Biomedical Assessment and Instrumental Evaluation of Healthy Infant Skin
Version of Record online: 23 NOV 2002
Volume 19, Issue 6, pages 473–481, November 2002
How to Cite
Visscher, M. O., Chatterjee, R., Ebel, J. P., LaRuffa, A. A. and Hoath, S. B. (2002), Biomedical Assessment and Instrumental Evaluation of Healthy Infant Skin. Pediatric Dermatology, 19: 473–481. doi: 10.1046/j.1525-1470.2002.00214.x
- Issue online: 23 NOV 2002
- Version of Record online: 23 NOV 2002
Abstract: The skin forms a critical structural boundary and a perceptual interface for the organism, yet the definition “healthy skin” is surprisingly difficult to describe. The present study's goal was to generate a technical definition of healthy infant skin by quantifying specific biophysical parameters before and after bathing in infants and correlating such parameters to a perceptual maternal evaluation.

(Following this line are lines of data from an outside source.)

Lemma find_root_nearest s d :
  match find_root s d with
  | Some r => r `suffix_of` d /\ is_module s r /\ forall r', r' `suffix_of` d -> is_module s r' -> r' `suffix_of` r
  | None => forall r', r' `suffix_of` d -> ~ is_module s r'
  end.
Proof.
  induction d as [|x d IH]; cbn [find_root]; case_bool_decide as Hm.
  - done.
  - intros r' ->%suffix_nil_inv. exact Hm.
  - done.
  - destruct (find_root s d) as [r|].
    + destruct IH as (Hr & Hmr & Hn). split; [by apply suffix_cons_r|]. split; [done|].
      intros r' [->|Hs]%suffix_cons_cases Hm'; [done|by apply Hn].
    + intros r' [->|Hs]%suffix_cons_cases; [done|by apply IH].
Qed.

(** mustAssign is the resolver's own assignment. *)
Lemma mustAssign_assignment msg : mustAssign msg = Zk.assignment msg.
Proof.
  unfold mustAssign, Zk.assignment. destruct (Zk.PackMessage msg) as [els| |] eqn:E; [|done..]. cbn [mbind go_bind].
  destruct (Zk.Commitment msg); [|done..]. cbn [mbind go_bind]. by apply Zk.PackMessage_Ret in E as [_ ->].
Qed.

Lemma io_bind_ret {A B} (m : io A) (f : A -> io B) s b s' :
  (m ≫= f) s = (Ret b, s') <-> exists a s1, m s = (Ret a, s1) /\ f a s1 = (Ret b, s').
Proof. unfold mbind, io_bind. destruct (m s) as [[a| |] s1]; naive_solver. Qed.
Lemma or_fail_ret {A} e (o : option A) s a s' : or_fail e o s = (Ret a, s') <-> o = Some a /\ s' = s.
Proof. unfold or_fail, fail, mret, io_ret. destruct o; naive_solver. Qed.
Lemma lift_ret {E A} (f : E -> zkgen_error) (m : go E A) s a s' : lift f m s = (Ret a, s') <-> m = Ret a /\ s' = s.
Proof. unfold lift. destruct m; cbn [map_err]; naive_solver. Qed.
Lemma MkdirAll_ret p s u s' : MkdirAll p s = (Ret u, s') -> s' = s.
Proof. unfold MkdirAll. destruct (can_mkdir p); [by intros [= _ <-]|done]. Qed.
Lemma WriteFile_ret p b s u s' : WriteFile p b s = (Ret u, s') -> s' = <[p := b]> s.
Proof. unfold WriteFile. destruct (write_to p); [by intros [= _ <-]|done]. Qed.
Lemma write_ret d name o s u s' : write d name o s = (Ret u, s') -> exists b, o = Some b /\ s' = <[Join d [name] := b]> s.
Proof. intros (b & s1 & [-> ->]%or_fail_ret & ->%WriteFile_ret)%io_bind_ret. by exists b. Qed.

(** The files a run writes, the last one first. *)
Definition written (root : path) : list path :=
  [Join (fixture_dir root) [str "zkproof.json"]; verifier_path root; Join (artifacts_dir root) [str "record_v1.vk"];
   Join (artifacts_dir root) [str "record_v1.pk"]; Join (artifacts_dir root) [str "record_v1.ccs"]].

Lemma written_distinct root : NoDup (written root).
Proof. apply (NoDup_fmap_1 head). apply (bool_decide_unpack _). vm_compute. exact I. Qed.

(** A file that is written once holds what was written, and the others are as they
    were. *)
Definition write_all (l : list (path * bytes)) (s : disk) : disk := foldr (fun pb => <[pb.1 := pb.2]>) s l.
Lemma write_all_lookup (l : list (path * bytes)) (s : disk) :
  NoDup l.*1 ->
  (forall p b, (p, b) ∈ l -> write_all l s !! p = Some b) /\ (forall p, p ∉ l.*1 -> write_all l s !! p = s !! p).
Proof.
  unfold write_all. induction l as [|[q c] l IH]; intros Hnd; [split; [by intros ? ? ?%elem_of_nil|done]|].
  apply NoDup_cons in Hnd as [Hq Hnd]. destruct (IH Hnd) as [H1 H2]. cbn [foldr fold_right fst snd fmap list_fmap] in *. split.
  - intros p b [[= -> ->]|Hin]%elem_of_cons; [apply lookup_insert_eq|].
    rewrite lookup_insert_ne; [by apply H1|]. intros ->. apply Hq. apply list_elem_of_fmap. by exists (p, b).
  - intros p Hp. rewrite not_elem_of_cons in Hp. destruct Hp as [Hpq Hp]. rewrite lookup_insert_ne; [by apply H2|done].
Qed.

(** What a successful run did, step by step. *)
Lemma run_ret s s' :
  run s = (Ret (), s') ->
  exists dir root ccs pk vk cb pb vb sol msg com c w proof calldata,
    cwd = Some dir /\ find_root s dir = Some root /\ Compile = Some ccs /\ groth16_Setup entropy ccs = Some (pk, vk)
    /\ ccs_WriteTo ccs = Some cb /\ pk_WriteTo pk = Some pb /\ vk_WriteTo vk = Some vb /\ ExportSolidity vk = Some sol
    /\ Pki.RecordMessage (E := Zk.zk_error) fixture_name fixture_record = Ret msg /\ Zk.Commitment msg = Ret com
    /\ Zk.assignment msg = Ret c /\ Zk.NewWitness c = Some w /\ Zk.groth16_Prove ccs pk w = Some proof
    /\ Zk.groth16_Verify proof vk (Wit_Public w) = true /\ Zk.SolidityCalldata proof = Ret calldata
    /\ s' = write_all (zip (written root) [MarshalIndent (fixture msg com calldata) ++ [x0a]; sol; vb; pb; cb]) s.
Proof.
  intros (root & s1 & Hr & H)%io_bind_ret. unfold moduleRoot in Hr.
  destruct cwd as [dir|]; [|done]. destruct (find_root s dir) as [r|] eqn:Er; [|done]. injection Hr as -> <-.
  apply io_bind_ret in H as ([] & s1 & ->%MkdirAll_ret & H).
  apply io_bind_ret in H as (ccs & s1 & [Hccs ->]%or_fail_ret & H).
  apply io_bind_ret in H as ([pk vk] & s1 & [Hkeys ->]%or_fail_ret & H). cbn [fst snd] in H.
  apply io_bind_ret in H as ([] & s1 & (cb & Hcb & ->)%write_ret & H).
  apply io_bind_ret in H as ([] & s1 & (pb & Hpb & ->)%write_ret & H).
  apply io_bind_ret in H as ([] & s1 & (vb & Hvb & ->)%write_ret & H).
  apply io_bind_ret in H as (sol & s1 & [Hsol ->]%or_fail_ret & H).
  apply io_bind_ret in H as ([] & s1 & ->%WriteFile_ret & H).
  apply io_bind_ret in H as (msg & s1 & [Hmsg ->]%lift_ret & H).
  apply io_bind_ret in H as (com & s1 & [Hcom ->]%lift_ret & H).
  apply io_bind_ret in H as (calldata & s1 & Hproof & H).
  apply io_bind_ret in H as ([] & s2 & ->%MkdirAll_ret & ->%WriteFile_ret).
  apply io_bind_ret in Hproof as (c & s2 & [Hc ->]%lift_ret & H). rewrite mustAssign_assignment in Hc.
  apply io_bind_ret in H as (w & s2 & [Hw ->]%or_fail_ret & H).
  apply io_bind_ret in H as (proof & s2 & [Hpr ->]%or_fail_ret & H).
  destruct (Zk.groth16_Verify proof vk (Wit_Public w)) eqn:Hv; [|done]. apply lift_ret in H as [Hcd ->].
  by exists dir, root, ccs, pk, vk, cb, pb, vb, sol, msg, com, c, w, proof, calldata.
Qed.

(** * The resolver after a set-up *)

(** The files go:embed puts into the resolver that is built next. *)
Definition embedded (s : disk) (root : path) (name : bytes) : option bytes :=
  s !! Join root ([str "internal"; str "zk"] ++ Split name "/").

Lemma embedded_artifact (s : disk) root name :
  embedded s root (str "artifacts/" ++ name) = s !! Join (artifacts_dir root) (Split name "/").
Proof.
  unfold embedded, artifacts_dir, Join. f_equal. rewrite app_assoc, <- rev_app_distr. reflexivity.
Qed.

Section After.
Context {MIL : Zk.MimcLaws St}.
(** What is serialized is read back. *)
Hypothesis ccs_roundtrip : forall x b, ccs_WriteTo x = Some b -> Zk.cs_ReadFrom b = Some x.
Hypothesis pk_roundtrip : forall x b, pk_WriteTo x = Some b -> Zk.pk_ReadFrom b = Some x.
Hypothesis vk_roundtrip : forall x b, vk_WriteTo x = Some b -> Zk.vk_ReadFrom b = Some x.
(** A full witness has the public part that is built from the commitment alone. *)
Hypothesis Wit_Public_public : forall c w,
  Zk.NewWitness c = Some w -> Zk.NewPublicWitness (Zk.C_Commitment c) = Some (Wit_Public w).
Hypothesis NewPublicWitness_total : forall z, is_Some (Zk.NewPublicWitness z).
Variable gadget : list Z -> Z.
Hypothesis gadget_native : forall els h, Zk.write_elements els Zk.mimc_New = Ret h -> gadget els = be_Z (Zk.mimc_Sum h).
(** Groth16 is complete for the keys of a set-up. *)
Hypothesis setup_complete : forall ccs pk vk c w proof,
  Compile = Some ccs -> groth16_Setup entropy ccs = Some (pk, vk) -> Zk.circuit_holds gadget c ->
  Zk.NewWitness c = Some w -> Zk.groth16_Prove ccs pk w = Some proof -> Zk.groth16_Verify proof vk (Wit_Public w) = true.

Fifty-two healthy infants, 3–6 months old, were evaluated before and after freshwater bathing. Diapered skin had a higher transepidermal water loss (TEWL), surface hydration, moisture accumulation rate (MAT), and friction than nondiapered skin before the bath (p < 0.01). Bathing dramatically altered the biophysical properties at both skin sites, with decreased MAT and lower friction, indicating a drier skin surface (p < 0.01). Visual redness and dryness decreased after bathing (p < 0.01). Blinded grading of optical images showed a significant preference for the skin after bathing (p < 0.01). This study provides the first quantitative technical definition of healthy infant skin with positive correlation to perceptual assessment by independent observers (mothers). The findings support the hypothesis that water binding properties of the stratum corneum are altered by occlusion (diapering) and that bathing introduces acute changes in stratum corneum water interactions, leading to a drier skin surface and a preferred skin appearance.